(Aim of the task)
Find the word "exec" in the data. Return every line where it appears.

─── Given data ───

(** ** The life of a fetch *)

Lemma fetched_cases {A : Type} (f : Fetched A) :
  failure f \/ exists data : A, f = success data.
Proof.
  destruct f as [|[|] [data|]];
    try (left; constructor).
  right. now exists data.
Qed.



(** X8.  A successful fetch replaces the data of an earlier successful
    fetch wholesale: after two successful fetches the state is the one
    the second fetch alone would have left. *)
Theorem successful_fetch_overwrites
    (profile1 profile2 : GitHubProfile) (repos1 repos2 : list Repository)
    (st : ProfileScreen.State) (st' : ProjectsScreen.State) :
  exec (ProfileScreen.fetchGitHubData (success profile2) (success repos2))
       (exec (ProfileScreen.fetchGitHubData (success profile1) (success repos1)) st)
  = exec (ProfileScreen.fetchGitHubData (success profile2) (success repos2)) st
  /\
  exec (ProjectsScreen.fetchRepositories (success repos2))
       (exec (ProjectsScreen.fetchRepositories (success repos1)) st')
  = exec (ProjectsScreen.fetchRepositories (success repos2)) st'.
Proof.
  rewrite !fetchGitHubData_success, !fetchRepositories_success.
  split; reflexivity.
Qed.

(** ** Selecting a repository *)

Lemma handle_keeps_list (e : ProjectsScreen.Event) (st : ProjectsScreen.State) :
  ProjectsScreen.repositories (ProjectsScreen.handle e st)
  = ProjectsScreen.repositories st /\
  ProjectsScreen.loading (ProjectsScreen.handle e st) = ProjectsScreen.loading st /\
  ProjectsScreen.error (ProjectsScreen.handle e st) = ProjectsScreen.error st /\
  (forall r : Repository,
     ProjectsScreen.selectedRepo (ProjectsScreen.handle e st) = Some r ->
     ProjectsScreen.selectedRepo st = Some r \/
     (In r (ProjectsScreen.repositories st) /\
      ProjectsScreen.loading st = false /\
      error_shown (ProjectsScreen.error st) = None)).
Proof.
  unfold ProjectsScreen.handle, ProjectsScreen.view.
  destruct (ProjectsScreen.loading st) eqn:Hl; [repeat split; auto|].
  destruct (error_shown (ProjectsScreen.error st)) eqn:He; [repeat split; auto|].
  destruct e as [index| |].
  - destruct (nth_error (ProjectsScreen.repositories st) index) as [item|] eqn:Hn;
      [|repeat split; auto].
    repeat split; try assumption.
    intros r Hr. right. simpl in Hr. injection Hr as <-.
    repeat split; try assumption. eapply nth_error_In, Hn.
  - repeat split; try assumption. intros r Hr. discriminate.
  - repeat split; auto.
Qed.

Lemma fold_handle_invariant
    (events : list ProjectsScreen.Event) (st : ProjectsScreen.State) :
  let final := fold_left (fun s e => ProjectsScreen.handle e s) events st in
  ProjectsScreen.repositories final = ProjectsScreen.repositories st /\
  ProjectsScreen.loading final = ProjectsScreen.loading st /\
  ProjectsScreen.error final = ProjectsScreen.error st /\
  (forall r : Repository,
     ProjectsScreen.selectedRepo final = Some r ->
     ProjectsScreen.selectedRepo st = Some r \/
     (In r (ProjectsScreen.repositories st) /\
      ProjectsScreen.loading st = false /\
      error_shown (ProjectsScreen.error st) = None)).
Proof.
  cbv zeta. revert st.
  induction events as [|e events IH]; intros st; simpl.
  - repeat split; auto.
  - destruct (IH (ProjectsScreen.handle e st)) as (Hr & Hl & He & Hs).
    destruct (handle_keeps_list e st) as (Hr' & Hl' & He' & Hs').
    repeat split; try congruence.
    intros r Hsel. destruct (Hs r Hsel) as [H|(Hin & Hload & Herr)].
    + now apply Hs'.
    + right. rewrite <- Hr', <- Hl', <- He'. now repeat split.
Qed.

───

(Task result)
  exec (ProfileScreen.fetchGitHubData (success profile2) (success repos2))
       (exec (ProfileScreen.fetchGitHubData (success profile1) (success repos1)) st)
  = exec (ProfileScreen.fetchGitHubData (success profile2) (success repos2)) st
  exec (ProjectsScreen.fetchRepositories (success repos2))
       (exec (ProjectsScreen.fetchRepositories (success repos1)) st')
  = exec (ProjectsScreen.fetchRepositories (success repos2)) st'.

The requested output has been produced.